Das Ergebnis wird sein, dass in Berlin noch mehr Privatschulen gegründet werden als ohnehin schon. Sie werden dann den Bedarf an leistungsstarken Gymnasien ab Klasse 5 decken. Schon jetzt besucht in Berlin jedes zehnte Kind eine Privatschule. Deren Zahl ist 2021 auf 146 Schulen angewachsen. Mit ihrer egalitären Schulpolitik erreicht die Berliner SPD das Gegenteil dessen, was ihr vorschwebt: Sie fördert neben dem staatlichen Sektor einen florierenden privaten Zweig. 

Spielwiese für Ideologen

Es gibt kaum noch einen politischen Bereich, in dem sich das Handeln der Akteure nicht an wissenschaftlichen Kriterien orientierte. Während der Corona-Pandemie hat es die medizinische Wissenschaft sogar in die oberste Etage der Politikberatung geschafft. Einzig in der Bildung hält die Politik daran fest, die Ziele am politisch Wünschenswerten auszurichten und dabei wissenschaftliche Befunde zu ignorieren. 

Bei linken Bildungspolitikern spukt immer noch die Idee in den Köpfen herum, qua Bildung den besseren Menschen schaffen zu können: den solidarischen, nachhaltig denkenden, das Klima schützenden Zeitgenossen. Dabei vergessen die Bildungsplaner gerne, dass Schule in erster Linie dafür da ist, bei den Schülern die Grundlagen für eine optimale berufliche Zukunft zu legen. Dafür bieten gute Schulabschlüsse die beste Gewähr. Wenn Elterninitiativen die Genehmigung von Gymnasialklassen ab Jahrgangsstufe 5 fordern, haben sie genau dieses Ziel vor Augen. Sie wollen die bestmögliche Ausbildung für ihre Kinder.

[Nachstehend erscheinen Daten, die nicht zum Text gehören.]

(* ===== verification/QueueSession.v ===== *)
(** * One caller's stay in a queue

    [apps/engine/src/queue/queue-session.ts]. The session talks to the media, the
    roster, the agent states, the events and the lines through ports; the class
    [QueueWorld] is those ports over an arbitrary world, so that the theorems hold
    for whatever the ports answer, and a port may throw. A session is a record
    threaded through the operations, with the calls it made to the ports in
    [trace]; the answers of the calls that decide who holds an agent or a caller
    follow their call there. A retry of a release runs beside the session: the world
    says at each call which of them have finished, and a finished retry leaves
    [transitionRetries] and the map of the offer that scheduled it. *)

From S2P Require Import Prelude Machines Kv Agents Plan Queue HangupCauses.

Module QueueSession.
Import Agents Queue.

Inductive QueueDialOutcome :=
| DialAnswered (agentId mediaChannelId : string)
| DialFailed (agentId : string) (cause : HangupCause)
| DialTimeout
| DialAborted.

Record QueueDialAttempt := {
  att_agentId : string;
  att_endpoint : string;
  att_label : string;
  att_destinationNumber : string;
  att_timeoutSeconds : Z }.

Inductive AbandonReason : Set :=
| abandon_hangup | abandon_timeout | abandon_overflow | abandon_no_agents.

Inductive QueueOutcome :=
| OutAnswered (agentId : string) (waitMs : Z)
| OutTimeout (why : AbandonReason) (waitMs : Z)
| OutAbandoned (waitMs : Z)
| OutAborted
| OutFailed (why : string).

(** The calls a session makes to its ports, and the answers of those that decide who
    holds an agent or a caller. *)
Inductive Action :=
| ActEnsureAnswered
| ActPlay (media : string)
| ActStartMusic (mohClass : option string)
| ActStopMusic
| ActDial (attempts : list QueueDialAttempt) (fan : FanOut)
| ActHangupAgent (mediaChannelId : string)
| ActBridge (mediaChannelId agentId : string)
| ActMembership
| ActReadStates (agentIds : list string)
| ActReserve (request : AgentTransitionRequest) (now : Z)
| ActTransition (request : AgentTransitionRequest)
| ActReadState (agentId : string)
| ActJoined (position : Z)
| ActCallerAnswered (agentId : string) (waitMs : Z)
| ActCallerAbandoned (why : AbandonReason) (waitMs position : Z)
| ActPositionJoin
| ActPositionLeave
| ActRemember (agentId : string)
| ActNote
| ActDelay (ms : Z)
| ActStartWrapUp (agentId : string)
| ActScheduleRetry (request : AgentTransitionRequest) (delayMs : Z)
| AnsReserve (request : AgentTransitionRequest) (written : result string (option AgentStateEntry))
| AnsTransition (request : AgentTransitionRequest) (written : result string (option AgentStateEntry))
| AnsReadState (agentId : string) (read : result string VersionedAgentStateRead)
| AnsDial (dialled : result string QueueDialOutcome)
| AnsBridge (mediaChannelId agentId : string) (bridged : result string bool).

(** The ports. [w_done] names the agents whose retry has finished by now;
    [w_retry] is the promise of the retry of a transition that is awaited. *)
Class QueueWorld (W : Type) := {
  w_now : W → Z;
  w_tearingDown : W → bool;
  w_random : W → nat → Z;
  w_cursor : W → option string;
  w_positionOf : W → Z;
  w_done : W → list string;
  w_unit : W → Action → W * result string unit;
  w_bool : W → Action → W * result string bool;
  w_join : W → W * Z;
  w_membership : W → W * result string (option QueueMembership);
  w_states : W → list string → W * result string (gmap string AgentStateEntry);
  w_dial : W → list QueueDialAttempt → FanOut → W * result string QueueDialOutcome;
  w_reserve : W → AgentTransitionRequest → Z → W * result string (option AgentStateEntry);
  w_transition : W → AgentTransitionRequest → W * result string (option AgentStateEntry);
  w_readState : W → string → W * result string VersionedAgentStateRead;
  w_retry : W → AgentTransitionRequest → W * result string bool }.

(** What does not change during a session: the plan node, the call and the
    settings. *)
Record SessionConfig := {
  node : Plan.QueuePlanNode;
  call_callId : string;
  organizationId : string;
  callerLegId : string;
  resolvePrompt : option string → option string;
  spellNumber : Z → list string;
  pollIntervalMs : Z;
  agentRingTimeoutSeconds : Z }.

Definition RELEASE_RETRY_INITIAL_MS : Z := 250.
Definition RELEASE_RETRY_MAX_MS : Z := 5000.

Record Session := {
  tried : gmap string Z;
  transitionRetries : list (string * nat);
  frozenOrder : option (list string);
  joinedAt : Z;
  sess_position : Z;
  lastAnnouncedAt : Z;
  offerNo : nat;
  pending : list QueueCandidate;
  trace : list Action }.

Definition session_init : Session :=
  {| tried := ∅; transitionRetries := []; frozenOrder := None; joinedAt := 0;
     sess_position := 0; lastAnnouncedAt := 0; offerNo := 0; pending := []; trace := [] |}.

Definition cand_id (c : QueueCandidate) : string := agentId (agent c).

Definition log (a : Action) (s : Session) : Session :=
  {| tried := tried s; transitionRetries := transitionRetries s; frozenOrder := frozenOrder s;
     joinedAt := joinedAt s; sess_position := sess_position s;
     lastAnnouncedAt := lastAnnouncedAt s; offerNo := offerNo s; pending := pending s; trace := trace s ++ [a] |}.

Definition set_pending (p : list QueueCandidate) (s : Session) : Session :=
  {| tried := tried s; transitionRetries := transitionRetries s; frozenOrder := frozenOrder s;
     joinedAt := joinedAt s; sess_position := sess_position s;
     lastAnnouncedAt := lastAnnouncedAt s; offerNo := offerNo s; pending := p; trace := trace s |}.

Definition set_retries (r : list (string * nat)) (s : Session) : Session :=
  {| tried := tried s; transitionRetries := r; frozenOrder := frozenOrder s;
     joinedAt := joinedAt s; sess_position := sess_position s;
     lastAnnouncedAt := lastAnnouncedAt s; offerNo := offerNo s; pending := pending s; trace := trace s |}.

Definition set_tried (t : gmap string Z) (s : Session) : Session :=
  {| tried := t; transitionRetries := transitionRetries s; frozenOrder := frozenOrder s;
     joinedAt := joinedAt s; sess_position := sess_position s;
     lastAnnouncedAt := lastAnnouncedAt s; offerNo := offerNo s; pending := pending s; trace := trace s |}.

Definition set_frozen (f : option (list string)) (s : Session) : Session :=
  {| tried := tried s; transitionRetries := transitionRetries s; frozenOrder := f;
     joinedAt := joinedAt s; sess_position := sess_position s;
     lastAnnouncedAt := lastAnnouncedAt s; offerNo := offerNo s; pending := pending s; trace := trace s |}.

Definition set_clock (joined pos announced : Z) (s : Session) : Session :=
  {| tried := tried s; transitionRetries := transitionRetries s; frozenOrder := frozenOrder s;
     joinedAt := joined; sess_position := pos; lastAnnouncedAt := announced;
     offerNo := offerNo s; pending := pending s; trace := trace s |}.

(** [const pending = new Map()] of the next offer. *)
Definition new_offer (s : Session) : Session :=
  {| tried := tried s; transitionRetries := transitionRetries s; frozenOrder := frozenOrder s;
     joinedAt := joinedAt s; sess_position := sess_position s;
     lastAnnouncedAt := lastAnnouncedAt s; offerNo := S (offerNo s); pending := [];
     trace := trace s |}.

(** ** Decisions *)
Definition isOwnedByCall (entry : AgentStateEntry) (callId : string) : bool :=
  call_state (status entry) && bool_decide (entry_callId entry = Some callId).

Definition penaltySecondsFor (cause : HangupCause) (a : QueueMembershipAgent) : Z :=
  if bool_decide (cause = USER_BUSY) then busyDelaySeconds a
  else if bool_decide (cause = CALL_REJECTED) then rejectDelaySeconds a
  else noAnswerDelaySeconds a.

Definition deadlineReached (cfg : SessionConfig) (waitedMs : Z) (m : QueueMembership)
    (states : gmap string AgentStateEntry) : option AbandonReason :=
  let noAgent := Plan.queue_maxWaitNoAgentSeconds (node cfg) in
  let maxWait := Plan.queue_maxWaitSeconds (node cfg) in
  let staffed := existsb (λ a, enabled a && isStaffing (states !! agentId a)) (agents m) in
  if (0 <? noAgent)%Z && (noAgent * MILLIS_PER_SECOND <=? waitedMs)%Z && negb staffed
  then Some abandon_no_agents
  else if (0 <? maxWait)%Z && (maxWait * MILLIS_PER_SECOND <=? waitedMs)%Z
  then Some abandon_timeout
  else None.

(** The agents to ring on this pass, and the order [sequential] froze. *)
Definition nextCandidates (dateParse : string → option Z) (cfg : SessionConfig) (s : Session)
    (m : QueueMembership) (states : gmap string AgentStateEntry) (waited now : Z)
    (cursor : option string) (random : nat → Z) : option (list string) * list QueueCandidate :=
  let excluded := fst <$> List.filter (λ '(_, until), (now <? until)%Z) (map_to_list (tried s)) in
  let selection :=
    selectAgents dateParse
      {| strategy := Plan.queue_strategy (node cfg); membership := m; states := states;
         waitedMs := waited; now := now; excludedAgentIds := Some excluded;
         roundRobinAfterAgentId := cursor |} random in
  match fanOut selection with
  | fan_all => (frozenOrder s, ordered selection)
  | fan_one =>
      match Plan.queue_strategy (node cfg) with
      | Plan.queue_sequential =>
          let frozen := default (cand_id <$> ordered selection) (frozenOrder s) in
          (Some frozen,
           match find_first (λ id, includes (cand_id <$> ordered selection) id) frozen with
           | None => []
           | Some id =>
               (* a [Map] of the candidates: a repeated id keeps the last *)
               match find_first (λ c, bool_decide (cand_id c = id)) (rev (ordered selection)) with
               | None => []
               | Some c => [c]
               end
           end)
      | _ => (frozenOrder s, take 1 (ordered selection))
      end
  end.

(** The release of an agent who did not take the call, and the instant before
    which this caller will not ring them again. *)
Definition releaseFor (cfg : SessionConfig) (now : Z) (c : QueueCandidate)
    (cause : option HangupCause) : AgentTransitionRequest * option Z :=
  let request to availableAt count reason :=
    {| req_orgId := organizationId cfg; req_agentId := cand_id c; req_to := to;
       req_queueId := Plan.queue_queueId (node cfg); req_callId := call_callId cfg;
       req_legId := None; req_availableAt := availableAt; req_noAnswerCount := count;
       req_reason := reason |} in
  match cause with
  | None => (request available None None None, None)
  | Some cause =>
      let until := (now + penaltySecondsFor cause (agent c) * MILLIS_PER_SECOND)%Z in
      let count :=
        if bool_decide (cause = USER_BUSY) then None
        else Some (default 0 (noAnswerCount (cand_state c)) + 1)%Z in
      match count with
      | Some n =>
          if (0 <? maxNoAnswer (agent c))%Z && (maxNoAnswer (agent c) <=? n)%Z
          then (request unavailable None count (Some "max-no-answer"), Some until)
          else (request available (Some until) count None, Some until)
      | None => (request available (Some until) None None, Some until)
      end
  end.

(** The delay before the attempt [k] of a retry: it doubles after each attempt
    that has to be made again, up to the maximum. *)
Fixpoint retry_delay (k : nat) (delayMs : Z) : Z :=
  match k with
  | O => delayMs
  | S k => retry_delay k (Z.min (delayMs * 2) RELEASE_RETRY_MAX_MS)
  end.
(** The registry keeps the ledger. *)
Record keeps (r : TrunkCapacityRegistry) (l : Ledger) : Prop := {
  k_counts : ∀ p, no_slash p.1 → default 0%Z (counts r !! key_of p) = channels l p;
  k_attempts : ∀ id key, reservations r !! id = Some {| res_key := key; held := true |} ↔
    ∃ p, on_dials l !! id = Some p ∧ key = key_of p;
  k_legs : holders r = key_of <$> on_legs l;
  k_issued : issued r = given l;
  k_fresh : ∀ id, given l <= id → on_dials l !! id = None;
  k_plain : (∀ id p, on_dials l !! id = Some p → no_slash p.1) ∧ (∀ m p, on_legs l !! m = Some p → no_slash p.1) }.

Lemma give_back_lookup cs key key' :
  (0 <= default 0%Z (cs !! key))%Z →
  default 0%Z (give_back cs key !! key') =
  if decide (key = key') then Z.max 0 (default 0%Z (cs !! key) - 1) else default 0%Z (cs !! key').
Proof.
  intros H0. unfold give_back. destruct (decide (key = key')) as [<-|Hne].
  - destruct (Z.leb_spec (default 0%Z (cs !! key)) 1); [rewrite lookup_delete_eq|rewrite lookup_insert_eq];
      simpl; lia.
  - destruct (Z.leb_spec (default 0%Z (cs !! key)) 1); [by rewrite lookup_delete_ne|by rewrite lookup_insert_ne].
Qed.

Lemma channels_nonneg l p : (0 <= channels l p)%Z.
Proof. unfold channels. lia. Qed.

Lemma one_pair {K} (i : K) (q p : string * string) :
  one (λ x : K * (string * string), x.2 = p) (i, q) = if decide (q = p) then 1 else 0.
Proof. done. Qed.
Lemma followGates_spec a id now id' ds' :
  followGates formatToParts a id now = Ok (id', ds') →
  (rtc (branch (nodes a)) id id' ∨ id' = "hangup:NORMAL_CLEARING") ∧
  (is_gate a id' = false ∨ id' = "hangup:NORMAL_CLEARING" ∨
   diag sev_warning "plan-depth-exceeded" None ∈ ds').
Proof. unfold followGates. apply followGates_loop_spec. Qed.

(** From here on the sixteen unrollings of the loop are never computed. *)
#[local] Opaque followGates.

(** ** Closed artifacts *)

(** The id is in the node table. *)
Definition known a (id : PlanNodeId) : Prop := is_Some (nodes a !! id).

Definition gate_known a (g : option RouteTimeGate) : Prop :=
  ∀ gate id, g = Some gate → closedNodeId gate = Some id → known a id.

(** What the compiler promises of an artifact: every id the tables and the nodes
    mention is in the table, and so are the three terminals the resolvers name. *)
Record closed_artifact a : Prop := {
  cl_nodes : ∀ x y, branch (nodes a) x y → known a y;
  cl_rejected : known a "hangup:CALL_REJECTED";
  cl_busy : known a "hangup:USER_BUSY";
  cl_clearing : known a "hangup:NORMAL_CLEARING";
  cl_inbound : ∀ rule, rule ∈ inbound_rules (inbound a) →
    known a (in_destinationNodeId rule) ∧ gate_known a (in_timeGate rule);
  cl_did : ∀ k did, didDefaults (inbound a) !! k = Some did → known a (did_destinationNodeId did);
  cl_inboundNoMatch : known a (inbound_noMatchNodeId (inbound a));
  cl_features : ∀ fc, fc ∈ featureCodes (internal a) → known a (FeatureCodes.fc_nodeId fc);
  cl_mailboxes : ∀ k m, mailboxes (internal a) !! k = Some m →
    known a (mb_leaveNodeId m) ∧ known a (mb_checkNodeId m);
  cl_numbers : ∀ k n, numbers (internal a) !! k = Some n → known a (num_nodeId n);
  cl_slots : ∀ s, s ∈ parkSlots (internal a) → known a (slot_nodeId s);
  cl_internalNoMatch : known a (internal_noMatchNodeId (internal a));
  cl_outbound : ∀ rule, rule ∈ outbound_rules (outbound a) →
    known a (out_destinationNodeId rule) ∧ gate_known a (out_timeGate rule);
  cl_denied : known a (deniedNodeId (outbound a));
  cl_outboundNoMatch : known a (outbound_noMatchNodeId (outbound a));
  cl_emergency : ∀ k rule,
    emergency_lookup (internal_emergency (internal a)) k = Some rule ∨
    emergency_lookup (outbound_emergency (outbound a)) k = Some rule →
    known a (em_destinationNodeId rule) }.
(** ** Leaves: mailboxes, rooms, music *)
Definition mohClassName (mohClassId : nullable string) (sub : Subject) (path : string)
    : M (option string) :=
  match opt mohClassId with
  | None => mret None
  | Some id =>
      if bool_decide (trim id = "") then mret None
      else
        match mohClasses snap with
        | None => mret None
        | Some _ =>
            match mohClassesById env !! id with
            | None => _ ← bag_warning "dangling-moh-class" (Some sub) (Some path); mret None
            | Some moh =>
                if negb (mci_enabled moh)
                then _ ← bag_warning "dangling-moh-class" (Some sub) (Some path); mret None
                else mret (Some (mci_name moh))
            end
        end
  end.

Definition activeLeaveGreeting (box : string) : option VoicemailGreetingInput :=
  let usable kind :=
    match activeGreetings env !! greetingKey box kind with
    | Some g => if 0 <? String.length (trim (vgi_objectKey g)) then Some g else None
    | None => None
    end in
  head (omap usable VOICEMAIL_LEAVE_GREETING_PRECEDENCE).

Dass die Ablehnung von Gymnasialklassen ab Klasse 5 rein ideologisch motiviert ist, kann man daran sehen, wie mit der Wahlfreiheit der Eltern sonst umgegangen wird. Wo sie erwünscht ist, z.B. beim Zugang möglichst vieler Schüler aufs Gymnasium ab Klasse 7, wird sie selbst dann großzügig gewährt, wenn der Elternwunsch der Grundschulempfehlung für das Kind widerspricht. Für die Öffnung des Gymnasiums hat Berlins Schulverwaltung 2009 sogar ein Losverfahren eingeführt – ein krasser Verstoß gegen das Eignungsprinzip. Wenn die Eltern aber an einem beliebten Gymnasium einen grundständigen Zug ab Klasse 5 wünschen, wird ihnen dies verwehrt.

Das Schulgesetz ändern

Die Weigerung der Berliner Schulbehörde, weitere Gymnasien ab Klasse 5 zuzulassen, wirft die Frage auf, ob die Politiker, die für die Schulpolitik zuständig sind, tatsächlich eine Legitimation dafür besitzen, so tiefgreifend in die Lebenschancen von Kindern einzugreifen, wie sie es tun. Die bildungsbürgerlichen Schichten Berlins – ob Alteingesessene oder Neubürger – sollten sich für das Gymnasium ab Klasse 5 einsetzen, weil es die beste Möglichkeit für begabte Kinder bietet, ihre intellektuellen Anlagen optimal zu entfalten. Das Berliner Schulgesetz sollte in einer Novelle festschreiben, dass jedes Gymnasium grundständige Klassen einrichten darf, wenn es Lehrerkollegium und Elternvertretung wünschen. Das geltende Schulgesetz formuliert als „Auftrag der Schule“, „alle wertvollen Anlagen der Schülerinnen und Schüler zur vollen Entfaltung zu bringen“. Das schließt die Begabungen derer mit ein, denen das Lernen leichtfällt und die deshalb auf eine anspruchsvolle, fördernde Lernumgebung angewiesen sind.